Mme Nacéra Meraha* à InfoSoir - «Le rôle de l’école est à valoriser»
InfoSoir : Quels sont à votre avis les facteurs sociaux ayant contribué à la prolifération de ce fléau ?
Mme Nacéra Meraha : Il n’y a pas d’indicateurs fiables qui nous permettent d’affirmer que la délinquance juvénile a pris de l’ampleur. Sur le plan sociologique notamment. Le nombre a augmenté, certes, mais quelle signification pourrions-nous donner aux chiffres ? Et quels sont les paramètres, associés à ces chiffres ? Et puis que doit-on entendre par délinquance ?
La définition et la perception de la délinquance, surtout juvénile, sont relatives. Ce qui est considéré comme délinquance, comportement inacceptable pour et par certains, sera perçue par d’autres, comme étant une force de caractère et une construction de la personnalité. Les problèmes liés aux troubles de l’adolescence provoquent un comportement refusé par les adultes qui se voient remis en cause dans leur autorité contestée par ces jeunes. Cela est souvent considéré comme de la délinquance. Dans des sociétés et milieux plus «cléments», les petits actes de remise en cause de l’autorité, qu’elle soit parentale ou institutionnelle, sont moins dramatisés. Les jeunes ne sont pas sanctionnés, mais suivis, orientés par des psychologues et autres spécialistes du comportement.
Peut-on dans ce cas parler quand même de prolifération ?
Toutes les générations sont nostalgiques d’une époque précédente, idéalisée.
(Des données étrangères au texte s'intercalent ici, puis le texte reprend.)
(** Division of two normal numbers whose quotient is in the normal range. *)
Lemma SFdiv_correct (x y : spec_float) :
  normal prec emax x -> normal prec emax y ->
  (bpow (emin prec emax + prec) <= SF2R x / SF2R y)%R ->
  (SF2R x / SF2R y < bpow (emax - 1))%R ->
  exists z,
    SFdiv prec emax x y = z /\ normal prec emax z /\
    (Rabs (SF2R z - SF2R x / SF2R y) <= bpow (- prec) * (SF2R x / SF2R y))%R.
Proof.
  intros (mx & ex & -> & Hmx & Hex)%normal_inv (my & ey & -> & Hmy & Hey)%normal_inv.
  cbn [SF2R]. intros Hlo Hhi.
  assert (H2p : 2 ^ prec = 2 * 2 ^ (prec - 1)).
  { rewrite <- Z.pow_succ_r by lia. f_equal. lia. }
  assert (H2p1 : 0 < 2 ^ (prec - 1)) by (apply Z.pow_pos_nonneg; lia).
  pose proof (bpow_pos ex) as Hbx. pose proof (bpow_pos ey) as Hby.
  assert (Hmxr : (0 < IZR (Z.pos mx))%R) by (apply IZR_lt; lia).
  assert (Hmyr : (0 < IZR (Z.pos my))%R) by (apply IZR_lt; lia).
  (* the quotient of the mantissas is between 1/2 and 2 *)
  assert (Hq : (F2R (Z.pos mx) ex / F2R (Z.pos my) ey
                = IZR (Z.pos mx * 2 ^ prec) / IZR (Z.pos my) * bpow (ex - ey - prec))%R).
  { unfold F2R. rewrite mult_IZR, <- (bpow_IZR prec) by lia.
    replace ex with (prec + (ex - ey - prec) + ey) at 1 by lia.
    rewrite !bpow_add. field. pose proof (bpow_pos prec). lra. }
  assert (Hup : (F2R (Z.pos mx) ex / F2R (Z.pos my) ey < bpow (ex - ey + 1))%R).
  { unfold F2R. replace (ex - ey + 1) with (1 + ex + - ey) by lia.
    rewrite !bpow_add, bpow_opp. change (bpow 1) with (2 * 1)%R.
    apply Rmult_lt_reg_r with (IZR (Z.pos my) * bpow ey)%R; [nra|].
    field_simplify; [|lra|lra].
    assert (IZR (Z.pos mx) < 2 * IZR (Z.pos my))%R.
    { rewrite <- mult_IZR. apply IZR_lt. lia. }
    nra. }
  assert (Hnorm : emin prec emax <= ex - ey - prec).
  { assert (emin prec emax + prec < ex - ey + 1) by (apply bpow_lt_inv; lra). lia. }
  rewrite Hq in *.
  set (N := Z.pos mx * 2 ^ prec) in *.
  assert (HN : 0 < 2 ^ prec) by lia.
  assert (A1 : 0 < Z.pos my) by lia.
  assert (A2 : 0 <= N) by lia.
  assert (A4 : shr_record_of_loc (N / Z.pos my) (new_location (Z.pos my) (N mod Z.pos my))
               = loc_of N (Z.pos my)) by (apply loc_of_new_location; lia).
  assert (A5 : prec <= Zdigits2 (N / Z.pos my)).
  { assert (2 ^ (prec - 1) <= N / Z.pos my).
    { apply Z.div_le_lower_bound; [lia|]. subst N. nia. }
    assert (0 < N / Z.pos my) by lia.
    destruct (N / Z.pos my) as [|q|q] eqn:Eq; try lia.
    pose proof (Zdigits2_bounds q) as [_ B].
    assert (H1 : 2 ^ (prec - 1) < 2 ^ Zdigits2 (Z.pos q)) by lia.
    apply Z.pow_lt_mono_r_iff in H1; [lia|lia|simpl; lia]. }
  assert (A6 : (bpow (emin prec emax + prec - 1)
                <= IZR N / IZR (Z.pos my) * bpow (ex - ey - prec))%R).
  { pose proof (bpow_le (emin prec emax + prec - 1) (emin prec emax + prec) ltac:(lia)).
    lra. }
  destruct (round_correct prec emax Hprec false N (Z.pos my) (N / Z.pos my)
              (ex - ey - prec) (new_location (Z.pos my) (N mod Z.pos my))
              A1 A2 eq_refl A4 A5 A6 Hhi)
    as (m & e & Hres & Hn & Herr).
  - exists (S754_finite false m e). split; [|split; assumption].
    unfold SFdiv, SFdiv_core_binary. cbn [xorb]. std_names.
    rewrite !normal_digits by assumption.
    unfold fexp. std_names.
    replace (Z.min (Z.max (prec + ex - (prec + ey) - prec) (emin prec emax)) (ex - ey))
      with (ex - ey - prec) by lia.
    replace (ex - ey - (ex - ey - prec)) with prec by lia.
    rewrite shiftl_match by lia.
    unfold Z.div, Z.modulo in Hres. subst N.
    destruct (Z.div_eucl (Z.pos mx * 2 ^ prec) (Z.pos my)) as [q r]. exact Hres.
Qed.

(** Comparison of two normal numbers. *)
Lemma SFltb_correct (x y : spec_float) :
  normal prec emax x -> normal prec emax y ->
  SFltb x y = true <-> (SF2R x < SF2R y)%R.
Proof.
  intros (mx & ex & -> & Hmx & Hex)%normal_inv (my & ey & -> & Hmy & Hey)%normal_inv.
  unfold SFltb. cbn [SFcompare SF2R]. std_names.
  assert (H2p : 2 ^ prec = 2 * 2 ^ (prec - 1)).
  { rewrite <- Z.pow_succ_r by lia. f_equal. lia. }
  assert (Hlt : forall m1 e1 m2 e2,
             2 ^ (prec - 1) <= Z.pos m1 < 2 ^ prec ->
             2 ^ (prec - 1) <= Z.pos m2 < 2 ^ prec ->
             e1 < e2 -> (F2R (Z.pos m1) e1 < F2R (Z.pos m2) e2)%R).
  { intros m1 e1 m2 e2 H1 H2 He. unfold F2R.
    replace e2 with ((e2 - e1) + e1) by lia. rewrite bpow_add, (bpow_IZR (e2 - e1)) by lia.
    rewrite <- Rmult_assoc, <- mult_IZR.
    apply Rmult_lt_compat_r; [apply bpow_pos|]. apply IZR_lt.
    assert (2 <= 2 ^ (e2 - e1)).
    { replace (e2 - e1) with (Z.succ (e2 - e1 - 1)) by lia. rewrite Z.pow_succ_r by lia.
      pose proof (Z.pow_pos_nonneg 2 (e2 - e1 - 1)). lia. }
    nia. }
  destruct (Z.compare_spec ex ey) as [E|E|E].
  - subst ey. change (Pos.compare_cont Eq mx my) with (Pos.compare mx my).
    rewrite Pos2Z.inj_compare. unfold F2R. pose proof (bpow_pos ex).
    destruct (Z.compare_spec (Z.pos mx) (Z.pos my)) as [C|C|C]; split; try (intros; discriminate); try (intros; reflexivity).
    + rewrite C. lra.
    + intros _. apply IZR_lt in C. nra.
    + apply IZR_lt in C. nra.
  - split; [intros _; apply Hlt; assumption|reflexivity].
  - split; [discriminate|]. pose proof (Hlt my ey mx ex Hmy Hmx E). lra.
Qed.

End Arith.

(** ** The arithmetic of thumbnail_params *)
Lemma digits_below (p : positive) (k : Z) :
  0 <= k -> Z.pos p < 2 ^ k -> Zdigits2 (Z.pos p) <= k.
Proof.
  intros Hk Ht. pose proof (Zdigits2_bounds p) as [B _].
  assert (H1 : 2 ^ (Zdigits2 (Z.pos p) - 1) < 2 ^ k) by lia.
  apply Z.pow_lt_mono_r_iff in H1; lia.
Qed.

(** [(float)n] is exact below [2^24]. *)
Lemma of_size_t_exact (n : Z) :
  1 <= n < 2 ^ 24 ->
  normal 24 128 (F32.of_size_t n) /\ SF2R (F32.of_size_t n) = IZR n.
Proof.
  intros Hn. destruct n as [|p|p]; try lia.
  unfold F32.of_size_t, F32.prec, F32.emax, binary_normalize.
  pose proof (digits_below p 24 ltac:(lia) ltac:(lia)) as Hd.
  assert (0 < Zdigits2 (Z.pos p)) by (simpl; lia).
  destruct (binary_round_exact 24 128 ltac:(lia) false p 0) as (m & e & -> & Hnorm & Hv);
    try (change (emin 24 128) with (-149); lia).
  split; [exact Hnorm|].
  cbn [SF2R]. rewrite Hv. unfold F2R. rewrite bpow_0. ring.
Qed.

(** The promotion of a [float] to [double] is exact. *)
Lemma of_float_exact (x : spec_float) :
  normal 24 128 x ->
  normal 53 1024 (F64.of_float x) /\ SF2R (F64.of_float x) = SF2R x.
Proof.
  intros (m & e & -> & Hm & He)%(normal_inv 24 128).
  change (emin 24 128) with (-149) in He.
  assert (Hd : Zdigits2 (Z.pos m) = 24) by (apply Zdigits2_unique; lia).
  unfold F64.of_float, F64.prec, F64.emax.
  destruct (binary_round_exact 53 1024 ltac:(lia) false m e) as (m' & e' & -> & Hnorm & Hv);
    try (change (emin 53 1024) with (-1074); lia).
  split; [exact Hnorm|]. cbn [SF2R]. exact Hv.
Qed.

Lemma bpow_neg (k : positive) : bpow (Z.neg k) = (/ IZR (2 ^ Z.pos k))%R.
Proof.
  change (Z.neg k) with (- Z.pos k). rewrite bpow_opp, bpow_IZR by lia. reflexivity.
Qed.

Lemma one_normal : normal 53 1024 F64.one /\ SF2R F64.one = 1%R.
Proof.
  change F64.one with (S754_finite false 4503599627370496 (-52)).
  split.
  - cbn [normal]. change (emin 53 1024) with (-1074).
    change (2 ^ (53 - 1)) with 4503599627370496.
    change (2 ^ 53) with 9007199254740992. lia.
  - cbn [SF2R]. unfold F2R. rewrite bpow_neg.
    change (2 ^ 52) with 4503599627370496. field.
Qed.


Lemma u32_val : u32 = (/ 16777216)%R.
Proof. unfold u32. rewrite bpow_neg. reflexivity. Qed.

Lemma u64_val : u64 = (/ 9007199254740992)%R.
Proof. unfold u64. rewrite bpow_neg. reflexivity. Qed.

(** An error bound as an interval. *)
Lemma Rabs_interval (v x u : R) :
  (Rabs (v - x) <= u * x)%R -> (x * (1 - u) <= v <= x * (1 + u))%R.
Proof.
  intros Ht. unfold Rabs in Ht. destruct (Rcase_abs (v - x)); lra.
Qed.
Pourtant, les adolescents d’hier, vus comme des délinquants ; deviennent des adultes, qui oublient leur comportement d’il y a, à peine, vingt ans. Si le nombre augmente, cela est lié à la démographie et au manque d’exutoire. Dans le passé, ceux qui se sont engagés dans la guerre, ou bien les bandits d’honneur, n’étaient-ils pas considérés comme des délinquants ? Ils sont bien devenus, des héros. Et les exemples sont nombreux….
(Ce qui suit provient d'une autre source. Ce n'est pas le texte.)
Lemma tx_code_injective_witness :
  let w := snd (enable_tx (world_of (new_device 6 1 350 10 24 70))) in
  wire (snd (tx_code 255 w)) ≠ wire (snd (tx_code 254 w)).
Proof.
  intros w.
  apply (tx_code_injective (device w) (mkProtocol 350 1 31 1 3 3 1) 255 254 w).
  - reflexivity.
  - reflexivity.
  - by eexists.
  - vm_compute. split; discriminate.
  - reflexivity.
  - vm_compute. discriminate.
  - reflexivity.
  - lia.
  - vm_compute. discriminate.
  - lia.
  - vm_compute. discriminate.
  - lia.
Defined.

Lemma pos_digits_lead q :
  ∃ q', Zpos q' = 2 ^ len (pos_digits q) + Zpos q
        ∧ pos_digits q' = "1"%char :: pos_digits q.
Proof.
  unfold len. induction q as [q (q' & Hv & Hd)|q (q' & Hv & Hd)|].
  - exists (q'~1)%positive. cbn [pos_digits]. rewrite Hd, length_app.
    split; [|done]. cbn [length].
    rewrite Nat2Z.inj_add, Z.pow_add_r by lia. cbn. lia.
  - exists (q'~0)%positive. cbn [pos_digits]. rewrite Hd, length_app.
    split; [|done]. cbn [length].
    rewrite Nat2Z.inj_add, Z.pow_add_r by lia. cbn. lia.
  - exists 3%positive. done.
Qed.

(** What is sent for a pattern depends only on which of its characters are
    "0". *)
Lemma transmission_ext d p bits1 bits2 :
  bit_of <$> bits1 = bit_of <$> bits2 →
  transmission d p bits1 = transmission d p bits2.
Proof.
  intros Heq. unfold transmission, frame.
  assert (Hc : concat (bit_pulses d p <$> bits1)
               = concat (bit_pulses d p <$> bits2)); [|by rewrite Hc].
  revert bits2 Heq. induction bits1 as [|c1 bits1 IH]; intros [|c2 bits2] Heq;
    try discriminate; [done|].
  cbn [fmap list_fmap concat] in *. injection Heq as Hc Hrest.
  f_equal; [|by apply IH].
  unfold bit_pulses, bit_of in *.
  by destruct (Ascii.eqb c1 "0"), (Ascii.eqb c2 "0").
Qed.
(** * Pratiti: a shallow embedding of [streamlit_app.py]

    The script pastes an article into five prompt templates, sends the
    prompts to a remote completion endpoint, derives a few values from the
    answers (tags, headline line, highlighted text) and appends one record
    to a JSON file.

    Conventions of the embedding.
    - A Python [str] is a [list ascii]; [lit] turns a literal into one.
      Each [ascii] stands for one character with code point below 256, and
      the character classes used by [str.strip], by [\b] and by
      [re.IGNORECASE] are Python's on that range.  The three characters of
      the narrative template that lie outside it are kept as the bytes of
      the source file.
    - Library calls ([str.split], [str.strip], [re.sub], [json.dump],
      [json.load]) are modelled by functions written here after the
      behaviour of CPython (3.12 for the replacement templates of [re.sub],
      where earlier versions still take a few more spellings of a group
      number).  The JSON reader is modelled on strings, lists and
      dictionaries, the values the script writes.
    - The remote endpoint, the clock and the two widgets read by the script
      are inputs; the store file, the calls made and the widgets drawn are
      the state threaded through a run.  The page configuration and the
      spinner leave no trace in it.
    - In the script the endpoint gives the content of the first choice, or
      fails; [Response] follows lines 46-48 themselves on a reply, from the
      status code to the stripped content. *)

From Stdlib Require Import Ascii String List Bool Arith Lia.
Import ListNotations.

Set Implicit Arguments.

(** ** Python strings *)

Module Py.

Definition str := list ascii.

Definition lit (s : string) : str := list_ascii_of_string s.

Definition code (c : ascii) : nat := nat_of_ascii c.

Definition between (lo hi n : nat) : bool := (lo <=? n) && (n <=? hi).

(** [str.isspace] on one character. *)
Definition is_space (c : ascii) : bool :=
  let n := code c in
  between 9 13 n || between 28 32 n || (n =? 133) || (n =? 160).

(** The class [\w] of [re] on a [str] pattern: alphanumeric or underscore. *)
Definition is_word (c : ascii) : bool :=
  let n := code c in
  between 48 57 n || between 65 90 n || (n =? 95) || between 97 122 n
  || (n =? 170) || between 178 179 n || (n =? 181) || between 185 186 n
  || between 188 190 n || between 192 214 n || between 216 246 n
  || between 248 255 n.

(** [str.lower] on one character; [re.IGNORECASE] compares characters
    through it. *)
Definition lower (c : ascii) : ascii :=
  let n := code c in
  if between 65 90 n || between 192 214 n || between 216 222 n
  then ascii_of_nat (n + 32) else c.

Definition nl : ascii := "010"%char.
Definition dquote : ascii := "034"%char.
Definition backslash : ascii := "092"%char.

(** Truth value of a string: [if s:]. *)
Definition truthy (s : str) : bool :=
  match s with [] => false | _ :: _ => true end.

Fixpoint str_eqb (a b : str) : bool :=
  match a, b with
  | [], [] => true
  | x :: a', y :: b' => Ascii.eqb x y && str_eqb a' b'
  | _, _ => false
  end.

(** [s.split(sep)] for a one-character separator: the first piece, then the
    others. *)
Fixpoint split_pieces (sep : ascii) (s : str) : str * list str :=
  match s with
  | [] => ([], [])
  | c :: s' =>
      let (piece, others) := split_pieces sep s' in
      if Ascii.eqb c sep then ([], piece :: others) else (c :: piece, others)
  end.

Definition split (sep : ascii) (s : str) : list str :=
  let (piece, others) := split_pieces sep s in piece :: others.

(** [sep.join(pieces)]. *)
Fixpoint join (sep : str) (pieces : list str) : str :=
  match pieces with
  | [] => []
  | [p] => p
  | p :: rest => p ++ sep ++ join sep rest
  end.

Fixpoint lstrip (s : str) : str :=
  match s with
  | [] => []
  | c :: s' => if is_space c then lstrip s' else s
  end.

Definition rstrip (s : str) : str := rev (lstrip (rev s)).

(** [s.strip()]. *)
Definition strip (s : str) : str := rstrip (lstrip s).

Fixpoint startswith (w s : str) : bool :=
  match w, s with
  | [], _ => true
  | x :: w', c :: s' => Ascii.eqb x c && startswith w' s'
  | _ :: _, [] => false
  end.

(** [w in s]. *)
Fixpoint contains (w s : str) : bool :=
  startswith w s || match s with [] => false | _ :: s' => contains w s' end.

(** [s.count(w)] for a non-empty [w]: occurrences are taken from the left
    and do not overlap; [skip] characters of the last one are still to be
    passed. *)
Fixpoint count_from (w : str) (skip : nat) (s : str) : nat :=
  match s with
  | [] => 0
  | _ :: s' =>
      match skip with
      | S k => count_from w k s'
      | 0 => if startswith w s
             then S (count_from w (pred (length w)) s')
             else count_from w 0 s'
      end
  end.

Definition count (w s : str) : nat :=
  match w with
  | [] => S (length s)
  | _ :: _ => count_from w 0 s
  end.

End Py.

Export Py.

(** ** The prompt templates (lines 54-114) *)

Module Prompt.

(** The text of a template up to a placeholder: each line with its newline. *)
Definition text (lines : list str) : str :=
  concat (map (fun l => l ++ [nl]) lines).

Definition generate_prompt (article_text research_context : str) : str :=
  [nl]
  ++ text
       [ lit "You are Pratiti â€“ an advanced financial research analyst. Your job is to read the news article below and produce a single blended narrative insight.";
         lit "";
         lit "Your insight must include:";
         lit "- A one-line summary of " ++ [dquote] ++ lit "Why This Matters" ++ [dquote];
         lit "- Contextual summary of the article";
         lit "- Historical or global comparisons if relevant";
         lit "- Sector or market impact";
         lit "- Forward-looking commentary with reasoning";
         lit "";
         lit "Article:" ]
  ++ article_text ++ [nl]
  ++ text [ lit ""; lit "Relevant research context:" ]
  ++ research_context ++ [nl].

Definition generate_research_prompt (article_text : str) : str :=
  [nl]
  ++ text
       [ lit "You are a senior research analyst. Based on the article below, list the most relevant and credible publicly available research papers, policy briefs, or news articles from the internet that provide supporting context or critical background.";
         lit "";
         lit "Each recommendation must include:";
         lit "- Title or brief summary";
         lit "- Source";
         lit "- Link";
         lit "";
         lit "Do not invent links. Only suggest links that are available publicly and are highly relevant.";
         lit "";
         lit "Article:" ]
  ++ article_text ++ [nl].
La démission des parents serait, selon beaucoup d’observateurs, à l’origine de ce phénomène.
Qui peut prétendre, en tant que parent, ne pas être désarmé face à son enfant en pleine crise d’adolescence ? Comment ose-t-on prétendre que les parents sont démissionnaires, alors qu’ils continuent de gérer, seuls, tant bien que mal, des enfants sans soutien psychologique, ni spécialiste ? Il faut éviter de reproduire ces clichés, portant un jugement sur les conditions et la manière de gérer une famille dans des conditions de vie très difficiles et un climat de violence multiforme.
Le rôle de l’école, qui est l’institution de base de la société est, en revanche, à revoir, à valoriser. L’école reproduit, en son sein, le modèle de la société, tel que véhiculé par des enseignants qui n’ont pas bénéficié de formation, ni de perfectionnement performant et volontariste, portant un projet de société moderne et universel.
Les valeurs qui régissaient la société algérienne ont-elles changé au fil du temps ? Pourquoi ?
Les valeurs n’ont jamais été définies, tout le monde en parle. Elles semblent évidentes mais chacun leur donne, le contenu qui lui convient. On prétend qu’elles ont religieuses, musulmanes, laïques ou universelles. On entend, souvent, nous sommes musulmans, nos traditions, les valeurs arabo-musulmanes, etc. Honnêtement, y a-t-il une société, une religion, un pays, où les parents et l’Etat appellent à la délinquance, au vol, au viol, à l’assassinat. En revanche, les valeurs qui ont changé, sont liées à une idéologie, prétendument, islamiste qui a remis en cause les convictions ancestrales et la perception de la pratique et des préceptes religieux. Au-delà de toute remise en cause de l’autorité, quand un enfant est ébranlé, vis-à-vis des croyances religieuses et des pratiques de ses ancêtres, il perd tout repère et la conséquence a été la décennie du terrorisme, pendant laquelle, on tuait, aveuglément, parents, voisins, imams, etc. Selon l’angle où l’on se place, la notion de la délinquance est vue différemment.